I tried, I evaluated, and then I moved on.

But the next day I did write and in fact, got in 30 minutes.

It’s not much, but it was something. Those little bite-sized bits of success will lead to one story, then another. Right now, in survival mode, that’s all I can manage.

Also, my life situation really dictates the kinds of stories I can write.

I have a big epic fantasy series that’s (sort-of) patiently waiting in limbo, but my brain just can’t handle the complexities, the over-arching plot and twists, the depth of world-building going on in there. Heck, I’m not even willing to tackle a novel of any kind simply because the brain is running on empty.

But it also helps knowing this isn’t forever. That when I look back over this five or ten year time, and the slow rate I’m producing new words, it’s just going to be a tiny blip. These years aren’t going to matter, really. Not when I plan on writing until the day I physically and mentally can’t.

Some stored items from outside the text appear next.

Definition samples_split (t : func_table) (n : Z) : Prop :=
  Forall (fun e => 0 <= fe_count_excl e) (ft_list t) /\ sum_excl (ft_list t) = ft_samp_count t /\ ft_samp_count t <= n.

(** The table holds the counts of the frames [ps]: what was already shown is
    in the totals, what was not is in the counts. *)
Record table_counts (t : func_table) (ps : list (Z * bytes)) : Prop := {
  cn_names : NoDup (keys fe_func (ft_list t));
  cn_seen : forall k, match look fe_func k (ft_list t) with
                      | None => forall p, p ∈ ps -> snd p <> k
                      | Some e => u64 (fe_total_count_excl e + fe_count_excl e) = u64 (excl_times k ps)
                                  /\ u64 (fe_total_count_incl e + fe_count_incl e) = u64 (incl_times k ps)
                      end;
  cn_samples : u64 (ft_total_samp_count t + ft_samp_count t) = u64 (leaf_times ps);
  cn_room : Z.of_nat (length (ft_list t)) <= ft_size t;
  cn_split : leaf_times ps < 2 ^ 64 -> samples_split t (leaf_times ps);
}.

(** ** Reading a line *)

Lemma scan_digits_line l r v k : scan_digits 10 (l ++ NL :: r) v k = scan_digits 10 l v k.
Proof. revert v k. induction l as [|c l IH]; intros v k; cbn; [done|]. case_match; [apply IH|done]. Qed.

Lemma scan_digits_le base l v k : (k <= snd (scan_digits base l v k) <= k + length l)%nat.
Proof.
  revert v k. induction l as [|c l IH]; intros v k; cbn; [lia|]. case_match; [|cbn; lia]. specialize (IH (v * base + digit_val c) (S k)). lia.
Qed.

Lemma scan_number_line c l r : is_digit c -> scan_number 10 ((c :: l) ++ NL :: r) = scan_number 10 (c :: l).
Proof.
  intros Hc. unfold scan_number. cbn [app]. destruct (digit_scans c (l ++ NL :: r) Hc) as (-> & -> & ->).
  destruct (digit_scans c l Hc) as (-> & -> & ->). change (c :: l ++ NL :: r) with ((c :: l) ++ NL :: r). by rewrite scan_digits_line.
Qed.

Lemma strtoull_line c l r : is_digit c -> strtoull ((c :: l) ++ NL :: r) 10 = strtoull (c :: l) 10.
Proof. intros Hc. unfold strtoull. by rewrite scan_number_line. Qed.

Lemma scan_stops_line c l r : is_digit c -> scan_stops ((c :: l) ++ NL :: r) = true.
Proof.
  intros Hc. unfold scan_stops. cbn [app]. destruct (digit_scans c (l ++ NL :: r) Hc) as (-> & -> & _).
  apply existsb_exists. exists NL. split; [|done]. right. apply in_or_app. right. by left.
Qed.

(** Counting one frame. *)
Definition count_line (p : Z * bytes) (t : func_table) : func_table :=
  let '(i, t) := match hash_find fe_func (snd p) (ft_list t) with
                 | Some i => (i, t)
                 | None => (length (ft_list t), add_func (snd p) t)
                 end in
  count_frame (fst p =? 0) i t.

Definition count_opt (p : option (Z * bytes)) (t : func_table) : func_table :=
  match p with Some p => count_line p t | None => t end.

Lemma strtoull_le c l : is_digit c -> (snd (strtoull (c :: l) 10) <= length (c :: l))%nat.
Proof.
  intros Hc. unfold strtoull, scan_number. destruct (digit_scans c l Hc) as (-> & -> & ->).
  pose proof (scan_digits_le 10 (c :: l) 0 0) as Hle. destruct (scan_digits 10 (c :: l) 0 0) as [v n]. cbn [snd] in *.
  destruct (n =? 0)%nat; cbn [snd]; lia.
Qed.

Still, it can be hard when I look at all the unfinished projects and barely-started series. There’s so much I want to do, to write (and I won’t even talk about the publishing side of this!). And it’s hard to keep positive sometimes. To keep my life and what I am accomplishing into perspective.

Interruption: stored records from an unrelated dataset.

(** ** Theorem *)

(** C29. The trace limit of multi-process mode, with the counter that all
    workers share: however they interleave, they write fewer than
    [opt_trace_limit] traces, plus one for each worker, plus one for each call of
    [main_pid] that began after the limit was reached (a call ends after the
    first trace that finds it reached).  And the limit is not missed: if the done
    pipe exists before it is reached, then from that moment a worker is on its
    way to write to the pipe, or the signal thread has been told, which ends the
    mode. *)
Theorem trace_limit num_workers pgrep_out opt_trace_limit s :
  0 < opt_trace_limit -> rtc (lstep num_workers pgrep_out opt_trace_limit) (lstart num_workers) s ->
  (opt_trace_limit + Z.of_nat num_workers + Z.of_nat (lm_late s) < 2 ^ 64 ->
     lm_count s <= opt_trace_limit - 1 + Z.of_nat num_workers + Z.of_nat (lm_late s)
     /\ (lm_count s < opt_trace_limit -> lm_late s = 0%nat))
  /\ (pg_pipe (lm_pg s) <> None -> lm_count s < opt_trace_limit -> forall s', rtc (lstep num_workers pgrep_out opt_trace_limit) s s' ->
        opt_trace_limit <= lm_count s' -> announcing s').
Proof.
  intros H0 Hr. split.
  - intros Hlt. destruct (bd_limit _ _ _ (lreach_bounded _ _ _ _ Hr) H0 Hlt) as [[H1 H2]|[H1 H2]]; split; lia.
  - intros Hp Hlt s' Hs' Hge. eapply lreach_announced; [exact Hr|exact Hp| |exact Hs'|]; unfold reached; lia.
Qed.

(** ** Witness *)

(** The signal thread makes the pipe; [pgrep] finds process 41; the one worker
    takes it and traces it once. *)
Definition work (k : nat) : list lchoice := replicate k (LWorker 0 true TurnCounted).
Definition one_call : list lchoice := replicate 9 LProducer ++ work 12.
Definition before_limit : list lchoice := LSignal :: replicate 9 LProducer ++ work 8.
Definition HASH_FIND_STR (head : option ptr) (key : bytes) : HM (option ptr) :=
  match head with
  | None => mret None
  | Some hd =>
    t ← hh_tbl hd;
    tb ← load_tbl t;
    b ← load_bucket (tb_buckets tb) (HASH_TO_BKT (hash key) (num_buckets tb));
    n ← fuel;
    HASH_FIND_IN_BKT n (hh_head b) key
  end.

(** [uthash_malloc] and [uthash_bzero]. *)
Definition new_table (tl : ptr) (b : ptr) : UT_hash_table :=
  {| tb_buckets := b; num_buckets := 0; log2_num_buckets := 0; num_items := 0; tb_tail := tl;
     ideal_chain_maxlen := 0; nonideal_items := 0; ineff_expands := 0; noexpand := false |}.
Definition new_buckets (n : Z) : HM ptr := alloc KBuckets (fun _ => CBuckets (replicate (Z.to_nat n) no_bucket)).

Definition HASH_MAKE_TABLE (add : ptr) : HM unit :=
  t ← alloc KTable (fun _ => CTbl (new_table add add));
  update_hh add (set_tbl (Some t));;
  b ← new_buckets 32;
  update_tbl t (fun tb =>
    {| tb_buckets := b; num_buckets := 32; log2_num_buckets := 5; num_items := num_items tb; tb_tail := tb_tail tb;
       ideal_chain_maxlen := ideal_chain_maxlen tb; nonideal_items := nonideal_items tb;
       ineff_expands := ineff_expands tb; noexpand := noexpand tb |}).

Definition HASH_APPEND_LIST (head add : ptr) : HM unit :=
  t ← hh_tbl head;
  tb ← load_tbl t;
  set_cell FApp add (CLinks {| l_prev := Some (tb_tail tb); l_next := None |});;
  update_links FApp (tb_tail tb) (set_next (Some add));;
  update_tbl t (set_tail add).

(** The items of a bucket move to the new array. *)
Fixpoint expand_chain (n : nat) (t news : ptr) (thh : option ptr) : HM unit :=
  match thh with
  | None => mret tt
  | Some q =>
    match n with
    | O => diverge
    | S n =>
      l ← load FBkt as_links q;
      h ← load_hh q;
      tb ← load_tbl t;
      let i := HASH_TO_BKT (h_hashv h) (num_buckets tb * 2) in
      b ← load_bucket news i;
      let count := u32 (b_count b + 1) in
      let above := ideal_chain_maxlen tb <? count in
      (if above then update_tbl t (set_ideal (ideal_chain_maxlen tb) (u32 (nonideal_items tb + 1))) else mret tt);;
      let mult := if above && (u32 (expand_mult b * ideal_chain_maxlen tb) <? count) then u32 (expand_mult b + 1) else expand_mult b in
      set_cell FBkt q (CLinks {| l_prev := None; l_next := hh_head b |});;
      (match hh_head b with Some r => update_links FBkt r (set_prev (Some q)) | None => mret tt end);;
      update_bucket news i (fun _ => {| hh_head := Some q; b_count := count; expand_mult := mult |});;
      expand_chain n t news (l_next l)
    end
  end.

(** [for (_he_bkt_i = 0; ...)], with [n] turns to go. *)
Fixpoint expand_loop (n : nat) (t news : ptr) (i : Z) : HM unit :=
  match n with
  | O => mret tt
  | S n =>
    tb ← load_tbl t;
    b ← load_bucket (tb_buckets tb) i;
    fu ← fuel;
    expand_chain fu t news (hh_head b);;
    expand_loop n t news (i + 1)
  end.

Definition HASH_EXPAND_BUCKETS (t : ptr) : HM unit :=
  tb ← load_tbl t;
  news ← new_buckets (num_buckets tb * 2);
  update_tbl t (fun tb => set_ideal (Z.shiftr (num_items tb) (log2_num_buckets tb + 1)
    + (if bool_decide (Z.land (num_items tb) (num_buckets tb * 2 - 1) <> 0) then 1 else 0)) 0 tb);;
  expand_loop (Z.to_nat (num_buckets tb)) t news 0;;
  tb ← load_tbl t;
  free (tb_buckets tb);;
  update_tbl t (fun tb =>
    let ineff := if Z.shiftr (num_items tb) 1 <? nonideal_items tb then u32 (ineff_expands tb + 1) else 0 in
    {| tb_buckets := news; num_buckets := num_buckets tb * 2; log2_num_buckets := log2_num_buckets tb + 1; num_items := num_items tb;
       tb_tail := tb_tail tb; ideal_chain_maxlen := ideal_chain_maxlen tb; nonideal_items := nonideal_items tb;
       ineff_expands := ineff; noexpand := (1 <? ineff) || noexpand tb |}).

Definition HASH_ADD_TO_BKT (t : ptr) (i : Z) (add : ptr) : HM unit :=
  tb ← load_tbl t;
  let a := tb_buckets tb in
  update_bucket a i (fun b => {| hh_head := hh_head b; b_count := u32 (b_count b + 1); expand_mult := expand_mult b |});;
  b ← load_bucket a i;
  set_cell FBkt add (CLinks {| l_prev := None; l_next := hh_head b |});;
  (match hh_head b with Some r => update_links FBkt r (set_prev (Some add)) | None => mret tt end);;
  update_bucket a i (fun b => {| hh_head := Some add; b_count := b_count b; expand_mult := expand_mult b |});;
  if (u32 ((expand_mult b + 1) * 10) <=? b_count b) && negb (noexpand tb) then HASH_EXPAND_BUCKETS t else mret tt.

Definition HASH_ADD_TO_TABLE (head : ptr) (hashval : Z) (add : ptr) : HM unit :=
  t ← hh_tbl head;
  update_tbl t (fun tb => set_num_items (u32 (num_items tb + 1)) tb);;
  tb ← load_tbl t;
  HASH_ADD_TO_BKT t (HASH_TO_BKT hashval (num_buckets tb)) add.

(** The new value of the variable [head] is returned. *)
Definition HASH_ADD_STR (head : option ptr) (add : ptr) : HM (option ptr) :=
  k ← load FKey as_key add;
  update_hh add (fun h => {| h_tbl := h_tbl h; h_key := Some add; h_keylen := Z.of_nat (length k); h_hashv := hash k |});;
  match head with
  | None =>
    set_cell FApp add (CLinks no_links);;
    HASH_MAKE_TABLE add;;
    HASH_ADD_TO_TABLE add (hash k) add;;
    mret (Some add)
  | Some hd =>
    t ← hh_tbl hd;
    update_hh add (set_tbl (Some t));;
    HASH_APPEND_LIST hd add;;
    HASH_ADD_TO_TABLE hd (hash k) add;;
    mret (Some hd)
  end.

Definition HASH_DEL_IN_BKT (a : ptr) (i : Z) (del : ptr) : HM unit :=
  update_bucket a i (fun b => {| hh_head := hh_head b; b_count := u32 (b_count b - 1); expand_mult := expand_mult b |});;
  b ← load_bucket a i;
  l ← load FBkt as_links del;
  (if bool_decide (hh_head b = Some del)
   then update_bucket a i (fun b => {| hh_head := l_next l; b_count := b_count b; expand_mult := expand_mult b |}) else mret tt);;
  (match l_prev l with Some p => update_links FBkt p (set_next (l_next l)) | None => mret tt end);;
  (match l_next l with Some n => update_links FBkt n (set_prev (l_prev l)) | None => mret tt end).

Definition HASH_DEL (head : option ptr) (del : ptr) : HM (option ptr) :=
  l ← load FApp as_links del;
  hd ← deref head;
  t ← hh_tbl hd;
  tb ← load_tbl t;
  match l_prev l, l_next l with
  | None, None => free (tb_buckets tb);; free t;; mret None
  | _, _ =>
    (if bool_decide (tb_tail tb = del) then p ← deref (l_prev l); update_tbl t (set_tail p) else mret tt);;
    head ← (match l_prev l with Some p => update_links FApp p (set_next (l_next l));; mret (Some hd) | None => mret (l_next l) end);
    (match l_next l with Some n => update_links FApp n (set_prev (l_prev l)) | None => mret tt end);;
    h ← load_hh del;
    hd ← deref head;
    t ← hh_tbl hd;
    tb ← load_tbl t;
    HASH_DEL_IN_BKT (tb_buckets tb) (HASH_TO_BKT (h_hashv h) (num_buckets tb)) del;;
    update_tbl t (fun tb => set_num_items (u32 (num_items tb - 1)) tb);;
    mret head
  end.

Definition next_of (p : option ptr) : HM (option ptr) :=
  match p with Some q => l ← load FApp as_links q; mret (l_next l) | None => mret None end.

But for the most part, I am. Thanks to my own trial and errors, and also the help and advice I’ve gotten from other professional writers and parents.

Here’s just a few tips I’ve gathered, and I’m sure, barely scratches the surface….

Look at each day, not at the big, giant picture. Focus on the small successes, the tiny steps forward. It’s a heck of a lot easier to stay positive that way.

Recognize you are in a different place from other writers. You know those types, the ones who are writing and putting out book after book, making one short story sale after another. Right now, your primary job is getting through the parenthood-trenches. That means your focus is on patience, understanding, love, and oh, more patience. (Your friends are also probably sleeping a heck of a lot more than you, so cut you and your creative brain some slack. Brain needs juice to do its thing.)

Read for pleasure. If you can read, if you can switch off the parenting-brain and lose yourself in a good book, chances are you’re ready to start writing. Another good sign is if you’re dreaming up stories when you do snag some sleep. Do the smart thing and jump on that energy. Who knows how long it’s going to last (translation: How long before your kids shake things up again. Which they will. Soon.)

Have fun. This is my favorite. Whenever I look at my writing and it feels like work, like it’s this thing I need to do back when I had a regular day job, I immediately hit the brakes. I’m not writing because it’s work. I’m writing because I love it. It’s fun. I get to go and make up these cool worlds and cool characters who, when my subconscious is going strong, do things that surprise even me!

Yeah. It’s those surprises, it’s that fun, which keeps me coming back. Keeps me writing even through these early parenting years. Even now with two small kids, too much coffee, and not nearly enough sleep.

But here I am, somehow, still going strong.